Se la mente di Tormod non avesse viaggiato indietro nel tempo e non avesse lasciato che lui raccontasse, rivivendoli, gli episodi salienti della sua infanzia, la figura dell’attrice Morag McEwan sarebbe apparsa di sicuro meno piacevole e familiare al lettore; il quale, potendola identificare con la dolce e indifesa Ceit è incline a perdonarle le sbronze continue e il lassismo nel quale sembra vivere. È una maschera quella che indossa e le permette di convincersi di possedere una corazza dura che non può essere realmente scalfita. Era lo stesso quando da bambina doveva difendersi da un mondo di adulti che la consideravano un peso, o peggio, un’occasione.
Grande merito va sicuramente riconosciuto anche aChiara Ujka, la traduttrice che ha sapientemente riprodotto nella nostra lingua le atmosfere del racconto di May. Un misto di italiano, inglese e gaelico, una profusione di aromi intensi che lasciano il lettore a tratti stordito come fosse anch’egli annebbiato dal fumo della torba o risucchiato dal vento gelido che scuote i corpi e le menti degli abitanti delle Outer Hebrides (Ebridi Esterne).

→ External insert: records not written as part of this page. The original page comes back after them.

(* ===== verification/Startup.v ===== *)
(** Start of the daemon: crates/app/src/server.rs and crates/app/src/init.rs,
    over the configuration of Snapshot.v and the block service of Exec.v.  The
    log and the two network servers are in Serve.v. *)
From stdpp Require Import base gmap sets list sorting strings.
From Stdlib Require Import ZArith Lia.
From S2P Require Import Prelude Types Storage State Tx EngineBase Engine Auth Mempool Snapshot Exec.

(** * Default assets and operators (init.rs) *)

Record AssetConfig := {
  ac_id : Z; ac_symbol : string; ac_name : string; ac_decimals : Z; ac_collateral_weight_bps : Z }.
Definition asset_of_config (config : AssetConfig) : Asset := {|
  a_id := ac_id config; a_symbol := ac_symbol config; a_name := ac_name config;
  a_decimals := ac_decimals config; a_is_collateral := true;
  a_collateral_weight_bps := ac_collateral_weight_bps config |}.

Definition DEFAULT_ASSETS : list AssetConfig := [
  {| ac_id := 0; ac_symbol := "USDC"; ac_name := "USD Coin"; ac_decimals := 6; ac_collateral_weight_bps := 10000 |};
  {| ac_id := 1; ac_symbol := "USDT"; ac_name := "Tether USD"; ac_decimals := 6; ac_collateral_weight_bps := 9800 |};
  {| ac_id := 2; ac_symbol := "DAI"; ac_name := "Dai Stablecoin"; ac_decimals := 18; ac_collateral_weight_bps := 9500 |}].

Section init.
Context {B : Backend}.

Definition initialize_default_assets : ST StateManager StateError unit :=
  st_for DEFAULT_ASSETS (fun config => set_asset (ac_id config) (asset_of_config config)).
Definition authorize_operators (operators : list Address) : ST StateManager StateError unit :=
  st_for operators (fun operator => set_bridge_operator operator true).
(** Operator [0x01...01] of the test environment. *)
Definition TEST_OPERATOR : Address := foldl (fun acc _ => acc * 256 + 1) 0 (seq 0 20).
Definition initialize_test_environment : ST StateManager StateError Address :=
  initialize_default_assets ;; authorize_operators [TEST_OPERATOR] ;; st_ret TEST_OPERATOR.

End init.

(** * Starting (server.rs) *)

Inductive StartError := AssetsFailed (e : StateError) | BadOperator | OperatorsFailed (e : StateError).

Section start.
Context {B : Backend} {V : TxEnv} {G : SigEnv}.
Context (parse : string -> option Address).

Definition start_assets : ST Node StartError unit := st_map_err AssetsFailed initialize_assets.

Definition start_operators (config : StartConfig) : ST Node StartError unit :=
  if has_bridge_operators config then
    let! operators := st_lift (ok_or BadOperator (parse_bridge_operators parse config)) in
    st_map_err OperatorsFailed (initialize_bridge_operators operators)
  else st_ret tt.

(** [PranklinExecutorService::new], and the two functions that wrap the service
    into a gRPC server and a handle on the same components.  [None] is a panic. *)
Definition executor_service_new (opened : result StateError (gmap StorageKey DbValue)) (h : HashState)
    (config : option SnapshotExporterConfig) : option (Node * SnapshotService) :=
  n ← Node_new opened h; Some (n, SnapshotService_new config).
Definition new_server_with_components (opened : result StateError (gmap StorageKey DbValue)) (h : HashState)
    : option (Node * SnapshotService) :=
  executor_service_new opened h None.
Definition new_server_with_components_and_snapshots (opened : result StateError (gmap StorageKey DbValue))
    (h : HashState) (config : SnapshotExporterConfig) : option (Node * SnapshotService) :=
  executor_service_new opened h (Some config).
Definition open_service (opened : result StateError (gmap StorageKey DbValue)) (h : HashState)
    (config : StartConfig) : option (Node * SnapshotService) :=
  match snapshot_exporter_config config with
  | Some cfg => new_server_with_components_and_snapshots opened h cfg
  | None => new_server_with_components opened h
  end.

(** From what [DB::open] answers: the service, and what its snapshots are. *)
Definition start_server (config : StartConfig) (opened : result StateError (gmap StorageKey DbValue))
    (h : HashState) : option (result StartError unit * (Node * SnapshotService)) :=
  '(n0, snapshots) ← open_service opened h config;
  let '(r, n) := (start_assets ;; start_operators config) n0 in
  Some (r, (n, snapshots)).

(** The node on a database that was opened. *)
Definition node_on_disk (d : gmap StorageKey DbValue) (h : HashState) : Node :=
  Node_on (StateManager_new d PruningConfig_default h).

(** With or without snapshots, the node starts the same. *)
Lemma open_service_eq opened h config :
  open_service opened h config =
  match opened with
  | Ok d => Some (node_on_disk d h, SnapshotService_new (snapshot_exporter_config config))
  | Err _ => None
  end.
Proof. unfold open_service. by destruct (snapshot_exporter_config config), opened. Qed.

Lemma start_server_eq config opened h :
  start_server config opened h =
  match opened with
  | Ok d =>
      let '(r, n) := (start_assets ;; start_operators config) (node_on_disk d h) in
      Some (r, (n, SnapshotService_new (snapshot_exporter_config config)))
  | Err _ => None
  end.
Proof. unfold start_server. rewrite open_service_eq. by destruct opened. Qed.

(** What the start leaves of the node. *)
Lemma start_server_run config d h r n snapshots :
  start_server config (Ok d) h = Some (r, (n, snapshots)) ->
  (start_assets ;; start_operators config) (node_on_disk d h) = (r, n) /\
  snapshots = SnapshotService_new (snapshot_exporter_config config).
Proof. rewrite start_server_eq. destruct (st_bind _ _ _) as [r' n']. by intros [= -> -> <-]. Qed.

End start.

(** ** Content types

    [to_str] and [header_value] are the header library's [HeaderValue::to_str]
    and [HeaderValue::from_str]. *)
Section content_type.
Context (to_str : string -> option string) (header_value : string -> option string).

Definition contains (s sub : string) : bool :=
  match String.index 0 sub s with Some _ => true | None => false end.

Definition convert_content_type (headers : gmap string string) (from_type to_type : string) : gmap string string :=
  match headers !! "content-type" ≫= to_str with
  | Some ct_str =>
      if contains ct_str from_type then
        match header_value to_type with
        | Some v => <["content-type" := v]> headers
        | None => headers
        end
      else headers
  | None => headers
  end.
Definition convert_connect_to_grpc (headers : gmap string string) : gmap string string :=
  convert_content_type headers "application/proto" "application/grpc".
Definition convert_grpc_to_connect (headers : gmap string string) : gmap string string :=
  convert_content_type headers "application/grpc" "application/proto".

End content_type.

(** * What a start leaves *)

Section facts.
Context {B : Backend} {Bok : BackendOk B} {V : TxEnv} {G : SigEnv}.
Implicit Types (s : StateManager) (n : Node).

Lemma on_node_state_Ok {E A} (f : StateError -> E) (m : ST StateManager StateError A) n a s :
  m (nd_state n) = (Ok a, s) -> on_node_state f m n = (Ok a, with_node_state s n).
Proof. intros H. unfold on_node_state, st_map_err, st_zoom. by rewrite H. Qed.

Definition asset_key (id : Z) (k : StateKey) : Prop := k = SK_AssetInfo id \/ k = SK_AssetList.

Le riflessioni di May sulla vita, sugli uomini e sui loro pensieri invitano a pensare, a fermarsi un attimo, a riprenderci un po’ del nostro tempo, per assaporarlo e fare lo stesso con i nostri affetti più cari. «Entriamo in quella casa di riposo e non vediamo che un sacco di ospiti lì seduti. Sguardi assenti, sorrisi tristi. Li liquidiamo definendoli semplicemente… be’, vecchi. Persone finite, che non meritano più che ci si preoccupi di loro. Eppure dietro quegli sguardi ognuno di loro ha avuto una vita, una storia da raccontare. Di dolore, amore, speranza, disperazione. Tutte le sensazioni che proviamo anche noi. Diventare vecchi non li rende meno umani, o meno reali. E inoltre, domani ci saremo noi al posto loro, lì seduti a guardare i giovani che ci liquidano definendoci semplicemente… be’, vecchi».

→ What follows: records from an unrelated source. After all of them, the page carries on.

(* ===== verification/Daemon.v ===== *)
(** The daemon from its first start: Startup.v and History.v composed.  The start
    registers assets and operators but no market, and no transaction creates one,
    so what the daemon can do from an empty database is settled here. *)
From stdpp Require Import base gmap sets list sorting strings.
From Stdlib Require Import ZArith Lia.
From S2P Require Import Prelude Types Storage State Tx EngineBase Orderbook Matching Position Risk Services Trading Engine Auth Mempool Snapshot Exec History Startup Supply Chain.

Section daemon.
Context {B : Backend} {Bok : BackendOk B} {V : TxEnv} {G : SigEnv}.
Implicit Types (s : StateManager) (t : SvcState) (n : Node) (tx : Transaction) (e : Engine).

(** The keys of trading. *)
Definition trading_key (k : StateKey) : Prop :=
  match k with SK_Market _ | SK_Order _ | SK_Position _ _ => True | _ => False end.

#[export] Instance trading_key_dec k : Decision (trading_key k).
Proof. destruct k; first [left; exact I|right; exact (fun H => H)]. Defined.

(** Nothing is traded, nor was at any version. *)
Definition untraded (k : StateKey) (_ : Bytes) : Prop := ~ trading_key k.
Definition dormant s : Prop := contents untraded (sm_storage s).

Lemma dormant_get {T} (S : Serde Bytes T) s k : dormant s -> trading_key k -> sm_get s k = Ok None.
Proof.
  intros Hs Hk. rewrite sm_get_sv. destruct (sv s k) as [b|] eqn:E; [|done].
  exfalso. by eapply (contents_view untraded).
Qed.

Lemma dormant_frame P s s' :
  frame P s s' -> (forall k, P k -> ~ trading_key k) -> dormant s -> dormant s'.
Proof.
  intros [(_ & D & _) F] HP Hs k b [Hb|[v Hv]] Hk.
  - assert (E : sv s' k = Some b) by (unfold sv, view; by rewrite Hb).
    rewrite F in E by (intros Hp; by eapply HP). by eapply (contents_view untraded).
  - revert Hk. apply (Hs k b). right. exists v. unfold db_value in *. by rewrite <- D.
Qed.

(** ** Trading is refused *)

(** What a trading payload is answered. *)
Definition refusal (p : TxPayload) : option EngineError :=
  match p with
  | PlaceOrder _ => Some MarketNotFound
  | CancelOrder _ => Some OrderNotFound
  | ClosePosition _ => Some PositionNotFound
  | _ => None
  end.

Lemma place_order_refused trader o t :
  dormant (ss_state t) -> place_order trader o t = (Err MarketNotFound, t).
Proof.
  intros Ht. unfold place_order. erewrite svc_read_bind by (apply dormant_get; [exact Ht|exact I]). reflexivity.
Qed.
Lemma cancel_order_refused trader c t :
  dormant (ss_state t) -> cancel_order trader c t = (Err OrderNotFound, t).
Proof.
  intros Ht. unfold cancel_order. erewrite svc_read_bind by (apply dormant_get; [exact Ht|exact I]). reflexivity.
Qed.
Lemma close_position_refused trader c t :
  dormant (ss_state t) -> close_position trader c t = (Err PositionNotFound, t).
Proof.
  intros Ht. unfold close_position. erewrite svc_read_bind by (apply dormant_get; [exact Ht|exact I]). reflexivity.
Qed.

Lemma engine_refused {A} (m : ST SvcState EngineError A) x e :
  (forall t, dormant (ss_state t) -> m t = (Err x, t)) -> dormant (en_state e) ->
  engine_call (on_services m) e = (Err (TeEngine x), e).
Proof.
  intros Hm He. unfold engine_call, on_services, st_map_err, st_zoom. rewrite Hm by exact He. by destruct e.
Qed.

Lemma payload_refused tx x e :
  refusal (tx_payload tx) = Some x -> dormant (en_state e) ->
  execute_tx_payload_readonly tx e = (Err (TeEngine x), e).
Proof.
  intros Hx He. unfold execute_tx_payload_readonly, refusal in *. destruct (tx_payload tx); try done.
  - injection Hx as <-. erewrite st_bind_err; [reflexivity|].
    apply (engine_refused (place_order (tx_from tx) o)); [apply place_order_refused|exact He].
  - injection Hx as <-. apply engine_refused; [apply cancel_order_refused|exact He].
  - injection Hx as <-. apply engine_refused; [apply close_position_refused|exact He].
Qed.

Lemma execute_refusal tx x n :
  refusal (tx_payload tx) = Some x -> dormant (nd_state n) ->
  recover_signer tx = Ok (tx_from tx) -> get_nonce (nd_state n) (tx_from tx) = Ok (tx_nonce tx) ->
  execute tx n = (Err (TeEngine x), n).
Proof.
  intros Hx Hn Hr Hnonce. apply verify_transaction_Ok in Hr.
  pose proof (execute_checked tx n Hr Hnonce) as H.
  assert (E : execute_tx_payload tx n = (Err (TeEngine x), n)).
  { pose proof (payload_refused tx x (nd_engine n) Hx Hn) as Hp. unfold execute_tx_payload, with_engine, st_zoom.
    destruct (tx_payload tx); try discriminate Hx; rewrite Hp; by destruct n. }
  by rewrite E in H.
Qed.

(** ** Nothing wakes the market up *)

Lemma dormant_account {A} j (m : ST SvcState EngineError A) e :
  frames ss_state (at_asset j) m -> dormant (en_state e) ->
  dormant (en_state (snd (engine_call (on_services m) e))).
Proof.
  intros F He. unfold engine_call, on_services, st_map_err, st_zoom.
  specialize (F {| ss_state := en_state e; ss_context := en_context e; ss_orderbook := en_orderbook e |}).
  destruct (m _) as [r t]. eapply dormant_frame; [exact F| |exact He]. intros k [a ->] [].
Qed.

Lemma payload_dormant tx e :
  dormant (en_state e) -> dormant (en_state (snd (execute_tx_payload_readonly tx e))).
Proof.
  intros He. destruct (refusal (tx_payload tx)) as [x|] eqn:Ex.
  { by rewrite (payload_refused tx x e Ex He). }
  unfold execute_tx_payload_readonly, refusal in *. destruct (tx_payload tx); try done.
  - eapply dormant_account; [apply frames_update_balance_at|exact He].
  - eapply dormant_account; [apply frames_update_balance_at|exact He].
  - eapply dormant_account; [apply frames_transfer_at|exact He].
  - eapply dormant_account; [apply frames_bridge_deposit_at|exact He].
  - eapply dormant_account; [apply frames_bridge_withdraw_at|exact He].
Qed.

Lemma execute_dormant tx n : dormant (nd_state n) -> dormant (nd_state (snd (execute tx n))).
Proof.
  intros Hn. pose proof (payload_dormant tx (nd_engine n) Hn) as H.
  destruct (execute_engine tx n) as [(x & E)|(r & e & Er & _ & E2)]; [by rewrite E|].
  rewrite Er in H. cbn [snd] in H. unfold nd_state. destruct r as [u|x]; [|by rewrite E2].
  destruct E2 as (s & F & ->). eapply dormant_frame; [exact F| |exact H]. intros k <- [].
Qed.

Lemma fold_dormant block : forall stats n,
  dormant (nd_state n) -> dormant (nd_state (snd (foldl execute_bytes (stats, n) block))).
Proof.
  induction block as [|b block IH]; intros stats n Hn; [exact Hn|]. cbn [foldl execute_bytes].
  destruct (decode_tx b) as [tx|x]; [|by apply IH].
  pose proof (execute_dormant tx n Hn) as H1. destruct (execute tx n) as [r n1]. by apply IH.
Qed.

Lemma begin_dormant height n : dormant (nd_state n) -> dormant (nd_state (nd_begin_block height n)).
Proof. done. Qed.

Lemma block_dormant height block n :
  dormant (nd_state n) -> dormant (nd_state (snd (execute_txs height block n))).
Proof.
  intros Hn. destruct (execute_txs_state height block n) as (_ & _ & ->).
  apply contents_commit. exact (fold_dormant block TxExecutionStats_new _ (begin_dormant height n Hn)).
Qed.

Lemma executes_dormant n blocks n' : executes n blocks n' -> dormant (nd_state n) -> dormant (nd_state n').
Proof.
  induction 1 as [n|n n1 blocks n' He _ IH|n h block r n1 blocks n' _ Hx _ IH]; intros Hn; [done| |].
  - apply IH. unfold nd_state in *. by rewrite He.
  - apply IH. replace n1 with (snd (execute_txs h block n)) by (by rewrite Hx). by apply block_dormant.
Qed.

(** ** From the first start *)

Lemma node_new_dormant h : dormant (nd_state (node_on_disk ∅ h)).
Proof.
  intros k b [Hb|[v Hv]]; [cbn in Hb; by rewrite lookup_empty in Hb|].
  unfold db_value in Hv. cbn in Hv. by rewrite lookup_empty in Hv.
Qed.

Lemma started_dormant parse config h r n snapshots :
  start_server parse config (Ok ∅) h = Some (r, (n, snapshots)) -> dormant (nd_state n).
Proof.
  intros H. assert (Hl : list_all_assets (nd_state (node_on_disk ∅ h)) = Ok []) by reflexivity.
  eapply dormant_frame; [by eapply start_server_frame| |exact (node_new_dormant h)].
  intros k [[->|(a & _ & ->)]|(op & _ & ->)]; cbn; tauto.
Qed.

(** C5: the daemon never trades.  Once started on an empty database, whatever blocks
    it executes, at any heights, with commits that prune or fail, and in whatever
    state its pool is, there is no market, no order and no position: every
    correctly signed and numbered order, cancellation or close is refused with
    the error of a missing market, order or position and leaves the node exactly
    as it was.  (Only tests call [set_market].) *)
Theorem daemon_never_trades parse config h n snapshots blocks n' :
  start_server parse config (Ok ∅) h = Some (Ok tt, (n, snapshots)) -> executes n blocks n' ->
  (forall m, get_market (nd_state n') m = Ok None) /\
  (forall id, get_order (nd_state n') id = Ok None) /\
  (forall a m, get_position (nd_state n') a m = Ok None) /\
  (forall tx x, refusal (tx_payload tx) = Some x -> recover_signer tx = Ok (tx_from tx) ->
     get_nonce (nd_state n') (tx_from tx) = Ok (tx_nonce tx) ->
     execute tx n' = (Err (TeEngine x), n')).
Proof.
  intros Hs Hc. pose proof (executes_dormant n blocks n' Hc (started_dormant _ _ _ _ _ _ Hs)) as Hd'.
  split_and!; [intros m|intros id|intros a m|]; try (by apply dormant_get).
  intros tx x Hx Hr Hn. by apply execute_refusal.
Qed.

End daemon.

(** * Witness *)

(** A daemon with operator 7; block 3 bridges 500 to account 1, an empty block
    is executed at height 2, where the deposit is not seen, and account 1 places an
    order. *)
Definition daemon_demo : Node :=
  snd ((start_assets ;; start_operators demo_parse (demo_start ["7"%string])) (node_on_disk ∅ demo_hash)).
Definition daemon_block : list (list Z) :=
  [encode (with_signature (new_raw 0 7 (BridgeDeposit {| bd_user := 1; bd_amount := 500; bd_asset_id := 0;
     bd_external_tx_hash := 9 |})) (7 :: replicate 63 0 ++ [1]))].
Definition daemon_demo1 : Node := snd (execute_txs 3 daemon_block daemon_demo).
Definition daemon_demo2 : Node := snd (execute_txs 2 [] daemon_demo1).

Lemma daemon_demo_started :
  start_server demo_parse (demo_start ["7"%string]) (Ok ∅) demo_hash =
  Some (Ok tt, (daemon_demo, SnapshotService_new None)).
Proof.
  assert (E : fst ((start_assets ;; start_operators demo_parse (demo_start ["7"%string]))
    (node_on_disk ∅ demo_hash)) = Ok tt) by (vm_compute; reflexivity).
  rewrite start_server_eq, (run_result _ _ _ E). reflexivity.
Qed.

Lemma daemon_demo_executes : executes daemon_demo [daemon_block; []] daemon_demo2.
Proof.
  eapply (executes_block daemon_demo 3); [vm_compute; split; discriminate|apply surjective_pairing|].
  eapply (executes_block daemon_demo1 2); [vm_compute; split; discriminate|apply surjective_pairing|].
  apply executes_nil.
Qed.

Lemma daemon_never_trades_witness :
  get_balance (nd_state daemon_demo1) 1 0 = Ok 500 /\ get_balance (nd_state daemon_demo2) 1 0 = Ok 0 /\
  execute (order_from 1 demo_order) daemon_demo2 = (Err (TeEngine MarketNotFound), daemon_demo2).
Proof.
  split; [vm_compute; reflexivity|]. split; [vm_compute; reflexivity|].
  destruct (daemon_never_trades demo_parse (demo_start ["7"%string]) demo_hash daemon_demo _ _ daemon_demo2
    daemon_demo_started daemon_demo_executes) as (_ & _ & _ & H).
  apply H; vm_compute; reflexivity.
Defined.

May si sofferma a lungo nel racconto dei luoghi simbolo della sua Scozia, sulle caratteristiche del territorio ma anche sugli abitanti, sul loro stile di vita, sull’ingenuità di alcuni e la crudeltà di altri. Il racconto dei luoghi natii che si sono lasciati per vari motivi ma che si portano sempre con sé, dentro di sé, è tema comune e non ha risparmiato neanche il regista, novello scrittore, Ferzan Ozpetek.
«Il cielo le riempie gli occhi. Un cielo che il vento riduce a brandelli. Un cielo che lascia filtrare come lampi improvvisi di un flash gli sprazzi di luce che si rovesciano sui pascoli abbandonati, dove le bianche punte degli eriofori turbinano nei violenti e frenetici vortici d’aria».
«Così la gente di Lewis… sopravvive da secoli. E in quest’epoca di incertezza economica, mentre il costo del carburante aumenta, le famiglie con le stufe, cucine economiche e uno sbocco per il fumo sono ritornate in massa alle tradizioni degli antenati. In questo modo il solo costo per il riscaldamento di una casa è dato dal dispendio della propria fatica…».